+++ RECORDS FOR PROCESSING
(** A timeout of the decode registry and the same timeout of the search
    service reach the caller as the same value, from different stages. *)
Lemma same_error_from_two_stages :
  fst (invoke world_search_down REFERENCE_QUERY) =
    fst (invoke world_decode_down REFERENCE_QUERY) /\
  entered (snd (invoke world_decode_down REFERENCE_QUERY)) =
    [js "normalize"; js "vin_info"] /\
  entered (snd (invoke world_search_down REFERENCE_QUERY)) =
    [js "normalize"; js "vin_info"; js "web_search"].
Proof. vm_compute. repeat split; reflexivity. Qed.


(** ** The marker computer *)

Lemma falsy_has_no_model row0 :
  truthy_opt row0 = false -> get_prop (js "Model") row0 = None.
Proof.
  destruct row0 as [[| b | n | s | l | props] |]; simpl; try reflexivity;
    discriminate.
Qed.

(** What the decode stage stores as [facts.Model] is the Model of the first
    result of the response it stores as [nhtsa]. *)
Lemma nodeVinInfo_model w st log p log' a' :
  nodeVinInfo w st log = (inr p, log') ->
  patch_aggregates p = Some a' ->
  exists f, facts a' = Some f /\ Model f = decoded_model a'.
Proof.
  unfold nodeVinInfo. intros H Hp.
  apply bind_inr in H. destruct H as (n & l1 & Hn & H).
  destruct (kind n);
    try (unfold ret in H; injection H as <- <-; discriminate Hp).
  apply bind_inr in H. destruct H as (a & l2 & Ha & H).
  destruct (truthy_str (vin a)) as [v |];
    [| unfold ret in H; injection H as <- <-; discriminate Hp].
  apply bind_inr in H. destruct H as (j & l3 & Hj & H).
  unfold ret in H. injection H as <- <-.
  cbn [patch_aggregates] in Hp. injection Hp as <-.
  eexists. split; [reflexivity |].
  unfold decoded_model. cbn [Model nhtsa with_nhtsa_facts].
  match goal with
  | |- context [if ?c then _ else _] => destruct c eqn:E
  end; [reflexivity |].
  apply falsy_has_no_model in E. symmetry. exact E.
Qed.

(** C9, as the code has it.  Without hits web_presence is not ok, with the
    note "no hits"; without labels risk_flags is ok, with the note "none",
    and with labels it is not ok, its note the labels joined with ", ".
    For a VIN, vin_decoded is ok exactly when the first result of the raw
    decode response has a truthy Model, with the note "NHTSA decoded" when
    it is ok and "no decode" otherwise; on an aggregate that comes out of
    the decode stage that Model is [facts.Model]. *)
Theorem markers_rules (n : Norm) (a : Aggregate) :
  let m := compute_markers n a in
  (or_default (webHits a) [] = [] ->
     web_presence m = {| ok := false; note := Some (js "no hits") |}) /\
  (or_default (risks a) [] = [] ->
     risk_flags m = {| ok := true; note := Some (js "none") |}) /\
  (or_default (risks a) [] <> [] ->
     risk_flags m =
     {| ok := false; note := Some (join (js ", ") (or_default (risks a) [])) |}) /\
  (kind n = KVin ->
     vin_decoded m =
     Some {| ok := truthy_opt (decoded_model a);
             note := Some (if truthy_opt (decoded_model a)
                           then js "NHTSA decoded" else js "no decode") |}) /\
  (forall w st log p log' a',
     nodeVinInfo w st log = (inr p, log') -> patch_aggregates p = Some a' ->
     truthy_opt (decoded_model a') = has_model a').
Proof.
  cbv zeta. unfold compute_markers.
  cbn [web_presence risk_flags vin_decoded].
  split; [| split; [| split; [| split]]].
  - intros ->. reflexivity.
  - intros ->. reflexivity.
  - intros H. destruct (or_default (risks a) []) as [| r rs]; [contradiction |].
    reflexivity.
  - intros ->. reflexivity.
  - intros w st log p log' a' H Hp.
    destruct (nodeVinInfo_model _ _ _ _ _ _ H Hp) as (f & Hf & Hm).
    unfold has_model. rewrite Hf, Hm. reflexivity.
Qed.

Lemma markers_rules_witness :
  or_default (webHits FLOODED) [] = [] /\
  web_presence (compute_markers REFERENCE_NORM FLOODED) =
  {| ok := false; note := Some (js "no hits") |}.
Proof.
  split; [reflexivity |].
  exact (proj1 (markers_rules REFERENCE_NORM FLOODED) eq_refl).
Defined.

Lemma FLOODED_RISKS_reached :
  nth_error (snd (invoke world_quiet REFERENCE_QUERY)) 1 =
    Some (Ran (js "normalize")
            {| patch_norm := Some REFERENCE_NORM;
               patch_aggregates :=
                 Some (set_vinValid
                         (set_vin empty_aggregate (js "1HGCM82633A004352"))
                         true) |}) /\
  nth_error (snd (invoke world_quiet REFERENCE_QUERY)) 9 =
    Some (Ran (js "risks")
            {| patch_norm := None; patch_aggregates := Some FLOODED_RISKS |}).
Proof. split; vm_compute; reflexivity. Qed.

(** C9, as the specification words it, fails on the note of vin_decoded:
    for the decoded reference VIN the code writes "NHTSA decoded", not
    "decoded". *)
Lemma vin_decoded_note : ~ vin_decoded_as_stated REFERENCE_NORM FLOODED_RISKS.
Proof.
  intros H. specialize (H eq_refl). vm_compute in H. discriminate H.
Qed.

(** ** More on the checksum *)

Lemma set_nth_length i c s : length (set_nth i c s) = length s.
Proof.
  revert i. induction s as [| x s IH]; intros [| i]; simpl; try reflexivity.
  rewrite IH. reflexivity.
Qed.

Lemma set_nth_Forall (P : Z -> Prop) i c s :
  P c -> Forall P s -> Forall P (set_nth i c s).
Proof.
  intros Hc. revert i. induction s as [| x s IH]; intros [| i] H; simpl;
    try constructor; inversion H; subst; auto.
Qed.

Lemma set_nth_same i c s j :
  j <> i -> nth_error (set_nth i c s) j = nth_error s j.
Proof.
  revert i j. induction s as [| x s IH]; intros [| i] [| j] H; simpl;
    try reflexivity; try contradiction.
  apply IH. congruence.
Qed.

Lemma set_nth_at i c s x :
  nth_error s i = Some x -> nth_error (set_nth i c s) i = Some c.
Proof.
  revert i. induction s as [| y s IH]; intros [| i] H; simpl in *;
    try discriminate; [reflexivity | eauto].
Qed.

(** Replacing one character moves the weighted sum by the difference of
    the two values times the weight of the position. *)
Lemma weighted_sum_set_nth (t : Z -> Z) i c c' s w :
  nth_error s i = Some c -> nth_error weights i = Some w ->
  weighted_sum t (set_nth i c' s) = weighted_sum t s + (t c' - t c) * w.
Proof.
  unfold weighted_sum. generalize weights. revert i.
  induction s as [| x s IH]; intros [| i] ws Hs Hw; simpl in Hs; try discriminate.
  - injection Hs as ->. destruct ws as [| w0 ws]; [discriminate |].
    simpl in Hw. injection Hw as ->. simpl. ring.
  - destruct ws as [| w0 ws]; [discriminate |]. simpl in Hw.
    simpl. rewrite (IH i ws Hs Hw). ring.
Qed.

Lemma expected_check_inj r r' :
  0 <= r < 11 -> 0 <= r' < 11 -> expected_check r = expected_check r' -> r = r'.
Proof.
  unfold expected_check. change (cu "X") with 88. change (cu "0") with 48.
  intros H H'.
  destruct (Z.eqb_spec r 10); destruct (Z.eqb_spec r' 10); lia.
Qed.

(** Eleven is prime: a weight from 1 to 10 times a difference of two digits
    is a multiple of 11 only when the difference is 0. *)
Lemma weight_detects w d S :
  1 <= w <= 10 -> -9 <= d <= 9 ->
  ((S + d * w) mod 11 = S mod 11 <-> d = 0).
Proof.
  intros Hw Hd. split.
  - intros H.
    assert (Hm : (d * w) mod 11 = 0).
    { assert (E : (S + d * w - S) mod 11 = 0).
      { rewrite Zminus_mod, H, Z.sub_diag. reflexivity. }
      replace (S + d * w - S) with (d * w) in E by ring. exact E. }
    assert (Ed : exists n, (n < 19)%nat /\ d = Z.of_nat n - 9)
      by (exists (Z.to_nat (d + 9)); lia).
    assert (Ew : exists n, (n < 10)%nat /\ w = Z.of_nat n + 1)
      by (exists (Z.to_nat (w - 1)); lia).
    destruct Ed as (nd & Hnd & ->). destruct Ew as (nw & Hnw & ->).
    do 19 (destruct nd as [| nd];
           [do 10 (destruct nw as [| nw];
                   [vm_compute in Hm; first [discriminate Hm | reflexivity] |]);
            lia |]).
    lia.
  - intros ->. f_equal. ring.
Qed.

Lemma weights_off_check i w :
  i <> 8%nat -> nth_error weights i = Some w -> 1 <= w <= 10.
Proof.
  intros Hi H. unfold weights in H.
  do 17 (destruct i as [| i]; [try contradiction; simpl in H; injection H as <-; lia |]).
  destruct i; discriminate H.
Qed.

Lemma nth_error_weights i (s : jsstring) x :
  length s = 17%nat -> nth_error s i = Some x -> exists w, nth_error weights i = Some w.
Proof.
  intros Hl H. assert (Hi : (i < 17)%nat).
  { rewrite <- Hl. apply nth_error_Some. congruence. }
  destruct (nth_error weights i) as [w |] eqn:E; [eauto |].
  apply nth_error_None in E. simpl in E. lia.
Qed.

Lemma expected_check_VinChar r : 0 <= r < 11 -> VinChar (expected_check r).
Proof.
  intros H. apply VIN_CLASS_alphabet.
  assert (E : exists n, (n < 11)%nat /\ r = Z.of_nat n)
    by (exists (Z.to_nat r); lia).
  destruct E as (n & Hn & ->).
  do 11 (destruct n as [| n]; [reflexivity |]). lia.
Qed.

Lemma iso_remainder_bound s : 0 <= iso_remainder s < 11.
Proof. unfold iso_remainder. apply Z.mod_pos_bound. lia. Qed.

(** X1.  One character of a valid VIN, outside the check slot, is replaced by
    another character of the alphabet: the result is valid exactly when the
    two characters have the same transliteration value.  So every
    substitution that changes the value is detected, and a substitution
    among characters of one value (1, A and J, say) never is. *)
Theorem substitution_detected vin i c c' :
  vinChecksumValid vin = true -> i <> 8%nat ->
  nth_error vin i = Some c -> VinChar c' ->
  (vinChecksumValid (set_nth i c' vin) = true <->
   iso_translit c' = iso_translit c).
Proof.
  intros Hv Hi Hc Hc'.
  pose proof (proj1 (VIN_RE_well_formed vin) (vinChecksumValid_guard vin Hv)) as Hwf.
  pose proof Hwf as [Hlen Hall].
  assert (Hwf' : well_formed_vin (set_nth i c' vin)).
  { split; [rewrite set_nth_length; exact Hlen | apply set_nth_Forall; assumption]. }
  rewrite (vinChecksumValid_spec _ Hwf').
  apply (vinChecksumValid_spec _ Hwf) in Hv.
  rewrite set_nth_same by congruence. rewrite Hv.
  destruct (nth_error_weights i vin c Hlen Hc) as [w Hw].
  pose proof (weights_off_check i w Hi Hw) as Hwb.
  assert (Hcv : VinChar c).
  { rewrite Forall_forall in Hall. apply Hall. eapply nth_error_In; eassumption. }
  pose proof (iso_translit_nonneg c Hcv). pose proof (iso_translit_nonneg c' Hc').
  assert (Er : iso_remainder (set_nth i c' vin) =
               (weighted_sum iso_translit vin +
                (iso_translit c' - iso_translit c) * w) mod 11).
  { unfold iso_remainder.
    rewrite (weighted_sum_set_nth iso_translit i c c' vin w Hc Hw). reflexivity. }
  rewrite Er. split.
  - intros E. injection E as E.
    apply expected_check_inj in E;
      [| apply iso_remainder_bound | apply Z.mod_pos_bound; lia].
    symmetry in E. apply weight_detects in E; lia.
  - intros E. rewrite E, Z.sub_diag, Z.mul_0_l, Z.add_0_r. reflexivity.
Qed.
++++++
**WORK TO BE COMPLETED**
Exactly and only the lines from the line containing "assert (Hcv : VinChar c)." through the final line of the records above must be returned.

**RESULT BELOW**
  assert (Hcv : VinChar c).
  { rewrite Forall_forall in Hall. apply Hall. eapply nth_error_In; eassumption. }
  pose proof (iso_translit_nonneg c Hcv). pose proof (iso_translit_nonneg c' Hc').
  assert (Er : iso_remainder (set_nth i c' vin) =
               (weighted_sum iso_translit vin +
                (iso_translit c' - iso_translit c) * w) mod 11).
  { unfold iso_remainder.
    rewrite (weighted_sum_set_nth iso_translit i c c' vin w Hc Hw). reflexivity. }
  rewrite Er. split.
  - intros E. injection E as E.
    apply expected_check_inj in E;
      [| apply iso_remainder_bound | apply Z.mod_pos_bound; lia].
    symmetry in E. apply weight_detects in E; lia.
  - intros E. rewrite E, Z.sub_diag, Z.mul_0_l, Z.add_0_r. reflexivity.
Qed.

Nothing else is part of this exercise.